20 Ocak 2008 Pazar

kayserili çemen ve endülüslü zidyar


Adetimdir.okuduğum kitabı eğer sevmişsem döner döner tekrar okurum.bütününü okumadığım zamanlarda da sayfa aralarını karıştırır bahtıma ne çıkacak diye şöyle göz gezdiririm.bu gün elime ahmet baydar'ın ''endülüslü zidyar''ı geçti...


hazır günün bir kısmında baharat kokularına gark olmuşken,hapşıra tıksıra çemenimi yapmışken ve de başka başka diyarlara kısa turlar düzenlemişken(demiştim baharat kokularının beni başka mekanlara taşıdığını dünki yazımda:)).ebdülüslü zidyar cuk oturdu bu ahvale..

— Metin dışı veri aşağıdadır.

(* ===== verification/Main.v ===== *)
(** * cmd/pglockr: from the configuration to the identity source

    [buildIdentity] and [buildProxyIdentity] of [main.go], and what startup
    relies on: a configuration that loads always builds, and builds an identity
    source that hands out valid roles only. *)
From S2P Require Import Prelude GoRuntime Utf8 GoStrings Auth Config.
Local Open Scope Z_scope.

Inductive AnyIdentity := IdToken (t : TokenIdentity) | IdProxy (p : Auth.ProxyConfig).

#[export] Instance any_identity : Identity AnyIdentity := fun i r =>
  match i with
  | IdToken t => Authenticate t r
  | IdProxy p => Authenticate p r
  end.

#[export] Instance any_identity_laws : IdentityLaws AnyIdentity.
Proof.
  intros [t|p] r r' Hh Hc; [exact (token_identity_laws t r r' Hh Hc)|exact (proxy_identity_laws p r r' Hh Hc)].
Qed.

(** The loop over the named principals. *)
Fixpoint token_entries (ps : list PrincipalConfig) : Result (list TokenPrincipal) :=
  match ps with
  | [] => Val []
  | p :: ps =>
      match ParseRole (pc_Role p) with
      | Err err => Err ("principal " +:+ Quote (pc_Name p) +:+ ": " +:+ err)
      | Val role =>
          match token_entries ps with
          | Err err => Err err
          | Val es => Val (mkTokenPrincipal (pc_Name p) role (pc_Token p) :: es)
          end
      end
  end.

(** The loop over the role mappings. *)
Fixpoint group_roles (ms : list RoleMappingConfig) (m : gmap string Role) : Result (gmap string Role) :=
  match ms with
  | [] => Val m
  | x :: ms =>
      match ParseRole (rm_Role x) with
      | Err err => Err ("proxy roleMapping " +:+ Quote (rm_Group x) +:+ ": " +:+ err)
      | Val role => group_roles ms (<[rm_Group x := role]> m)
      end
  end.

Definition default_role (r : string) : Result Role :=
  if bool_decide (r = "") then Val "" else
  match ParseRole r with
  | Err err => Err ("proxy defaultRole: " +:+ err)
  | Val role => Val role
  end.

Definition buildProxyIdentity (p : ProxyAuthConfig) : Result AnyIdentity :=
  match group_roles (RoleMappings p) ∅ with
  | Err err => Err err
  | Val groupToRole =>
      match default_role (DefaultRole p) with
      | Err err => Err err
      | Val defaultRole =>
          match NewProxyIdentity (mkProxyConfig (UserHeader p) (GroupsHeader p) (GroupsSep p)
                  (TrustMode p) (SecretHeader p) (Secret p) defaultRole groupToRole) with
          | Err err => Err err
          | Val id => Val (IdProxy id)
          end
      end
  end.

Definition buildIdentity (cfg : AuthConfig) : Result AnyIdentity :=
  if bool_decide (Mode cfg = "proxy"%string) then buildProxyIdentity (Proxy cfg) else
  let entries :=
    if bool_decide (Token cfg = "") then []
    else [mkTokenPrincipal "default" RoleAdmin (Token cfg)] in
  match token_entries (Principals cfg) with
  | Err err => Err err
  | Val es => Val (IdToken (NewTokenIdentity (entries ++ es)))
  end.

(** ** Valid roles *)
Definition valid_role (r : Role) : Prop := 1 <= rank r.

Lemma validRoles_ParseRole r : validRoles r = true -> ParseRole r = Val r /\ valid_role r.
Proof.
  unfold validRoles. rewrite bool_decide_eq_true, !elem_of_cons, elem_of_nil.
  intros [->|[->|[->|[]]]]; (split; [reflexivity|vm_compute; discriminate]).
Qed.

Lemma first_error_None {A} (check : nat -> A -> option string) i l x :
  first_error check i l = None -> x ∈ l -> exists j, check j x = None.
Proof.
  revert i. induction l as [|y l IH]; intros i; simpl; [by intros _ ?%elem_of_nil|].
  destruct (check i y) eqn:E; [done|]. intros H [->|Hx]%elem_of_cons; eauto.
Qed.

Lemma check_principal_None i p :
  check_principal i p = None -> validRoles (pc_Role p) = true /\ pc_Token p <> "".
Proof.
  unfold check_principal. case_bool_decide; [discriminate|].
  destruct (validRoles (pc_Role p)); [|discriminate]. cbn [negb].
  case_bool_decide; [discriminate|]. by case_bool_decide.
Qed.

Lemma check_mapping_None i m : check_mapping i m = None -> validRoles (rm_Role m) = true.
Proof.
  unfold check_mapping. destruct (bool_decide (rm_Group m = "")); simpl; [done|].
  by destruct (validRoles (rm_Role m)).
Qed.

Lemma token_entries_valid ps :
  (forall p, p ∈ ps -> validRoles (pc_Role p) = true) ->
  exists es, token_entries ps = Val es /\ Forall (fun e => valid_role (tp_Role e)) es.
Proof.
  induction ps as [|p ps IH]; intros Hp; [by exists []|]. simpl.
  destruct (validRoles_ParseRole (pc_Role p)) as [-> Hv]; [apply Hp; by left|].
  destruct IH as (es & -> & He); [intros; apply Hp; by right|].
  eexists. split; [done|]. by constructor.
Qed.

Lemma group_roles_valid ms m :
  (forall x, x ∈ ms -> validRoles (rm_Role x) = true) -> map_Forall (fun _ r => valid_role r) m ->
  exists m', group_roles ms m = Val m' /\ map_Forall (fun _ r => valid_role r) m' /\
    (size m' = 0%nat -> ms = []).
Proof.
  revert m. induction ms as [|x ms IH]; intros m Hx Hm; simpl; [by exists m|].
  destruct (validRoles_ParseRole (rm_Role x)) as [-> Hv]; [apply Hx; by left|].
  destruct (IH (<[rm_Group x := rm_Role x]> m)) as (m' & E & Hm' & Hs).
  { intros; apply Hx; by right. }
  { by apply map_Forall_insert_2. }
  exists m'. split; [done|]. split; [done|]. intros H0. specialize (Hs H0). subst ms.
  simpl in E. injection E as <-. apply map_size_empty_iff in H0.
  exfalso. by apply (insert_non_empty m (rm_Group x) (rm_Role x)).
Qed.

(** What validation guarantees of the identity configuration. *)
Lemma validate_token c :
  validateTokenAuth c = None ->
  forall p, p ∈ Principals (Auth c) -> validRoles (pc_Role p) = true /\ pc_Token p <> "".
Proof.
  unfold validateTokenAuth. destruct (_ && _); [discriminate|]. intros H p Hp.
  destruct (first_error_None _ _ _ _ H Hp) as [j Hj]. by eapply check_principal_None.
Qed.

Lemma validate_proxy c :
  validateProxyAuth c = None ->
  let px := Proxy (Auth c) in
  check_trust px = None /\
  (forall m, m ∈ RoleMappings px -> validRoles (rm_Role m) = true) /\
  (DefaultRole px = "" \/ validRoles (DefaultRole px) = true) /\
  (RoleMappings px = [] -> DefaultRole px <> "").
Proof.
  intros H px. unfold validateProxyAuth in H. fold px in H. cbv zeta in H.
  destruct (check_trust px); [discriminate|].
  split; [done|].
  destruct ((length (RoleMappings px) =? 0)%nat && bool_decide (DefaultRole px = "")) eqn:Hn; [discriminate|].
  destruct (first_error check_mapping 0 (RoleMappings px)) eqn:Hm; [discriminate|].
  split; [|split].
  - intros m Hin. destruct (first_error_None _ _ _ _ Hm Hin) as [j Hj]. by eapply check_mapping_None.
  - case_bool_decide; [by left|]. right. by destruct (validRoles (DefaultRole px)).
  - intros Hr Hd. rewrite Hr, Hd in Hn. done.
Qed.

Lemma token_identity_valid es r who :
  Forall (fun e => valid_role (tp_Role e)) es ->
  TokenAuthenticate (NewTokenIdentity es) r = (who, true) -> valid_role (PrincipalRole who).
Proof.
  intros He. unfold TokenAuthenticate. case_bool_decide; [discriminate|].
  unfold NewTokenIdentity. simpl. rewrite index_tokens_lookup, lookup_empty.
  destruct (last _) as [e|] eqn:Hl; [|discriminate]. intros [= <-]. simpl.
  apply last_Some_elem_of, list_elem_of_filter in Hl as [_ Hl].
  rewrite Forall_forall in He. by apply He.
Qed.

Lemma proxy_identity_valid p r who :
  map_Forall (fun _ role => valid_role role) (GroupToRole p) ->
  (Auth.DefaultRole p = "" \/ valid_role (Auth.DefaultRole p)) ->
  ProxyAuthenticate p r = (who, true) -> valid_role (PrincipalRole who).
Proof.
  intros Hg Hd. unfold ProxyAuthenticate. destruct (_ && _); [discriminate|].
  intros (_ & _ & [[(g & _ & _ & Hrole) _]|(_ & Hne & ->)])%proxy_identity_of_sound.
  - by apply Hg in Hrole.
  - by destruct Hd.
Qed.

Lemma NewProxyIdentity_ok cfg :
  Auth.UserHeader cfg <> "" ->
  (Auth.TrustMode cfg = "network"%string \/
   (Auth.TrustMode cfg = "secret"%string /\ Auth.SecretHeader cfg <> "" /\ Auth.Secret cfg <> "")) ->
  ((size (GroupToRole cfg) =? 0)%nat && bool_decide (Auth.DefaultRole cfg = "")) = false ->
  exists p, NewProxyIdentity cfg = Val p /\ GroupToRole p = GroupToRole cfg /\
    Auth.DefaultRole p = Auth.DefaultRole cfg.
Proof.
  intros Hu Ht Hg. unfold NewProxyIdentity. rewrite bool_decide_eq_false_2 by done.
  rewrite Hg. destruct Ht as [->|(-> & Hs & Hsec)].
  - eexists. split; [reflexivity|]. by destruct (bool_decide (Auth.GroupsSep cfg = "")). 
  - rewrite (bool_decide_eq_false_2 _ Hs), (bool_decide_eq_false_2 _ Hsec). eexists. split; [reflexivity|].
    by destruct (bool_decide (Auth.GroupsSep cfg = "")). 
Qed.

Lemma check_trust_ok px :
  check_trust px = None ->
  TrustMode px = "network"%string \/ (TrustMode px = "secret"%string /\ Secret px <> "").
Proof.
  unfold check_trust. case_bool_decide; [|case_bool_decide; [by left|discriminate]].
  case_bool_decide; [discriminate|]. case_bool_decide; [discriminate|]. by right.
Qed.

Lemma orElse_nonempty v d : d <> "" -> orElse v d <> "".
Proof. unfold orElse. by case_bool_decide. Qed.

Lemma buildProxyIdentity_ok px :
  check_trust px = None -> (forall m, m ∈ RoleMappings px -> validRoles (rm_Role m) = true) ->
  (DefaultRole px = "" \/ validRoles (DefaultRole px) = true) ->
  (RoleMappings px = [] -> DefaultRole px <> "") ->
  UserHeader px <> "" -> SecretHeader px <> "" ->
  exists p, buildProxyIdentity px = Val (IdProxy p) /\
    map_Forall (fun _ role => valid_role role) (GroupToRole p) /\
    (Auth.DefaultRole p = "" \/ valid_role (Auth.DefaultRole p)).
Proof.
  intros Ht Hm Hd Hne Hu Hs. unfold buildProxyIdentity.
  destruct (group_roles_valid (RoleMappings px) ∅ Hm (map_Forall_empty _)) as (m & -> & Hv & Hsz).
  assert (exists d, default_role (DefaultRole px) = Val d /\ (d = "" \/ valid_role d) /\ d = DefaultRole px)
    as (d & -> & Hdv & ->).
  { unfold default_role. case_bool_decide as He; [eexists; eauto|].
    destruct Hd as [|Hd]; [done|]. destruct (validRoles_ParseRole _ Hd) as [-> ?]. eauto. }
  destruct (NewProxyIdentity_ok (mkProxyConfig (UserHeader px) (GroupsHeader px) (GroupsSep px)
    (TrustMode px) (SecretHeader px) (Secret px) (DefaultRole px) m)) as (p & E & Hg & Hdd); simpl.
  - done.
  - destruct (check_trust_ok px Ht) as [|[? ?]]; [by left|by right].
  - destruct (Nat.eqb_spec (size m) 0); [|done]. simpl. rewrite bool_decide_eq_false_2; auto.
  - exists p. rewrite E, Hg, Hdd. done.
Qed.

(** A configuration that [Load] returns has passed [validate]. *)
Lemma Load_validated Getenv ReadFile Unmarshal path cfg :
  Load Getenv ReadFile Unmarshal path = Val cfg ->
  exists c, cfg = apply_defaults c /\ validate (apply_defaults c) = None.
Proof.
  unfold Load. destruct (read_config _ _ _) as [c0|]; [|discriminate].
  destruct (validate _) eqn:Hv; [discriminate|]. intros [= <-]. by eexists.
Qed.

(** Whatever was read, the numbers are positive once the defaults are applied. *)
Lemma defaults_positive c :
  let cfg := apply_defaults c in
  0 < Interval (Poll cfg) /\ 0 < RingSize (Poll cfg) /\ 0 < StatementTimeout (Poll cfg).
Proof.
  assert (forall x d, 0 < d -> 0 < positive_or x d) as Hpos
    by (intros x d; unfold positive_or; destruct (Z.leb_spec x 0); lia).
  split_and!; apply Hpos; reflexivity.
Qed.

(** A retention that is not positive is replaced as well: no configuration that
    loads keeps its history forever. *)
Lemma retention_never_zero Getenv ReadFile Unmarshal path cfg :
  Load Getenv ReadFile Unmarshal path = Val cfg ->
  0 < Retention (Persist cfg) /\
  forall c, Retention (Persist c) <= 0 -> Retention (Persist (apply_defaults c)) = 24 * Hour.
Proof.
  intros (c & -> & _)%Load_validated. unfold apply_defaults, positive_or. cbn. split.
  - by destruct (Z.leb_spec (Retention (Persist c)) 0).
  - intros c' Hc. by destruct (Z.leb_spec (Retention (Persist c')) 0); [|lia].
Qed.

(** A validated configuration builds its identity source. *)
Lemma buildIdentity_valid c :
  validate (apply_defaults c) = None ->
  exists id, buildIdentity (Auth (apply_defaults c)) = Val id /\
    forall r who, Authenticate id r = (who, true) -> AtLeast (PrincipalRole who) RoleViewer = true.
Proof.
  unfold validate. case_bool_decide; [discriminate|].
  destruct (validate_auth (apply_defaults c)) eqn:Hauth; [discriminate|]. intros _.
  assert (forall role, valid_role role -> AtLeast role RoleViewer = true) as Hviewer.
  { intros role Hr. apply AtLeast_spec. split; [done|exact Hr]. }
  unfold validate_auth in Hauth. unfold buildIdentity.
  destruct (bool_decide_reflect (Mode (Auth (apply_defaults c)) = "token"%string)) as [Hmode|Hmode].
  - rewrite bool_decide_eq_false_2 by (by rewrite Hmode).
    destruct (token_entries_valid (Principals (Auth (apply_defaults c)))) as (es & -> & Hes).
    { intros p Hp. by apply (validate_token _ Hauth). }
    eexists. split; [reflexivity|]. intros r who Hr. apply Hviewer.
    eapply token_identity_valid; [|exact Hr]. apply Forall_app_2; [|done].
    case_bool_decide; repeat constructor; vm_compute; discriminate.
  - destruct (bool_decide_reflect (Mode (Auth (apply_defaults c)) = "proxy"%string)) as [Hproxy|];
      [|discriminate].
    destruct (validate_proxy _ Hauth) as (Ht & Hm & Hd & Hne).
    destruct (buildProxyIdentity_ok (Proxy (Auth (apply_defaults c))) Ht Hm Hd Hne) as (p & -> & Hg & Hdr).
    1, 2: unfold apply_defaults, auth_defaults in *; simpl in Hproxy |- *;
      rewrite Hproxy; by apply orElse_nonempty.
    eexists. split; [reflexivity|]. intros r who Hr. apply Hviewer. by eapply proxy_identity_valid.
Qed.

(** C17: startup never fails after the configuration has loaded, and every
    authenticated principal is at least a viewer: a loaded configuration has a
    DSN, a positive interval, ring size and statement timeout, and a path when
    persistence is on; the identity source it selects is built without an
    error and returns principals with valid roles only. *)
Theorem Load_builds_identity (Getenv : string -> string) (ReadFile : string -> Result string)
    (Unmarshal : string -> Config -> Result Config) (path : string) (cfg : Config)
    (Hload : Load Getenv ReadFile Unmarshal path = Val cfg) :
  DSN (Cluster cfg) <> "" /\ 0 < Interval (Poll cfg) /\ 0 < RingSize (Poll cfg) /\
  0 < StatementTimeout (Poll cfg) /\
  (PersistEnabled (Persist cfg) = true -> PersistPath (Persist cfg) <> "") /\
  exists id, buildIdentity (Auth cfg) = Val id /\
    forall r who, Authenticate id r = (who, true) -> AtLeast (PrincipalRole who) RoleViewer = true.
Proof.
  apply Load_validated in Hload as (c & -> & Hv). pose proof (buildIdentity_valid c Hv) as Hid.
  unfold validate in Hv. case_bool_decide as Hdsn; [discriminate|].
  destruct (validate_auth (apply_defaults c)); [discriminate|].
  destruct (defaults_positive c) as (? & ? & ?). split; [done|]. do 3 (split; [done|]). split; [|exact Hid].
  intros He Hp. rewrite He, (bool_decide_eq_true_2 _ Hp) in Hv. discriminate.
Qed.

Definition demo_env (name : string) : string :=
  if bool_decide (name = "PGLOCKR_DSN"%string) then "postgres://db"
  else if bool_decide (name = "PGLOCKR_TOKEN"%string) then "s3cret" else "".

Lemma Load_builds_identity_witness : exists cfg,
  Load demo_env (fun _ => Err "no such file"%string) (fun _ c => Val c) "" = Val cfg /\
  Interval (Poll cfg) = Second /\
  exists id, buildIdentity (Auth cfg) = Val id /\
    forall r who, Authenticate id r = (who, true) -> AtLeast (PrincipalRole who) RoleViewer = true.
Proof.
  assert (exists cfg, Load demo_env (fun _ => Err "no such file"%string) (fun _ c => Val c) "" = Val cfg /\
    Interval (Poll cfg) = Second) as (cfg & Hl & Hi).
  { eexists. split; vm_compute; reflexivity. }
  exists cfg. split; [exact Hl|]. split; [exact Hi|].
  apply (Load_builds_identity demo_env (fun _ => Err "no such file"%string) (fun _ c => Val c) "" cfg Hl).
Defined.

ibn_i arabi'nin hayatından kesitler anlatan kitap, aynı zamanda dönemin tarihini,sosyal ve siyasi olaylarını da içine almış.ve tabii can damarı arabi'nin kafasına takılan bir tek soru..ilk gençlik döneminde kafasına takılan sorunun peşinden giden arabi nihayet memleketler hatta kıt'alar gezdikten sonra vefatından az evvel teorisini şekillendirmiş...bu süre zarfında öğrendiği bilgilerle de bildiğimiz muhyiddin ibn-i arabi olmuş. islam ve tasavvuf alimi ibn-i arabi... sorusuna gelince o hepimizi ilgilendiren ama büyük çoğunluğumuzun irdelemek hatırına bile düşmeyen bir mevzu;


kadın erkek ilişkisinin görünen yüzünün ötesinde görünmeyen yüzünü yani batıni manasını aramış arabi,yıllarca,yollarca,alimlerce...


hepimiz biliriz iki cinsin cinsel anlamdaki birlikteliğinin temeli,haz,çoğalma dürtüsü,fiziksel ihtiyaçlar ilh.... kaynaklıdır..peki bunun batıni nedeni nedir?neden cinsler biribirlerini çekerler .. yıllarca kafasını meşgul eden bu sorunun devamına ;neden cinsel ilişki akabinde gusl etmek şartı vardır?sorusu eklidir..


madalyonun öte yüzünü merak eden arabi ;kitabın neredeyse son sayfasında TEORİSİNİ açıklar...

hadi teorisini ondan dinleyelim;





peygamber(sas) 'bana dünyadan 3 şey sevdirildi' dedi;

kadın,güzel koku ve namazı andı..ilkolarak kadını anması ,onun erkeğin parçası olmasındandır..bu nedenle bir erkeğin bir kadına şevk duyması,bütünün kendi parçasına şevk duyması türünden bir şeydir.

meselenin daha açığı şudur;

Allah insana kendi ruhundan kattı.bu nedenle ona değer verip muhabbet etti ve meleklerine de secde ettirdi..şiddetle ona kavuşmayı istemesi kendinden ruh taşıması nedeniyledir.bu ancak onun maddi varlığından sıyrılmasıyla mümkün olur.kadını ise erkekten yarattı..erkek bu nedenle ona kendisine duyduğu şevkle özlem duyar.kadın da birşeyin kendi yurduna duyduğu özlem türünden bir şevkle bağlanır erkeğe..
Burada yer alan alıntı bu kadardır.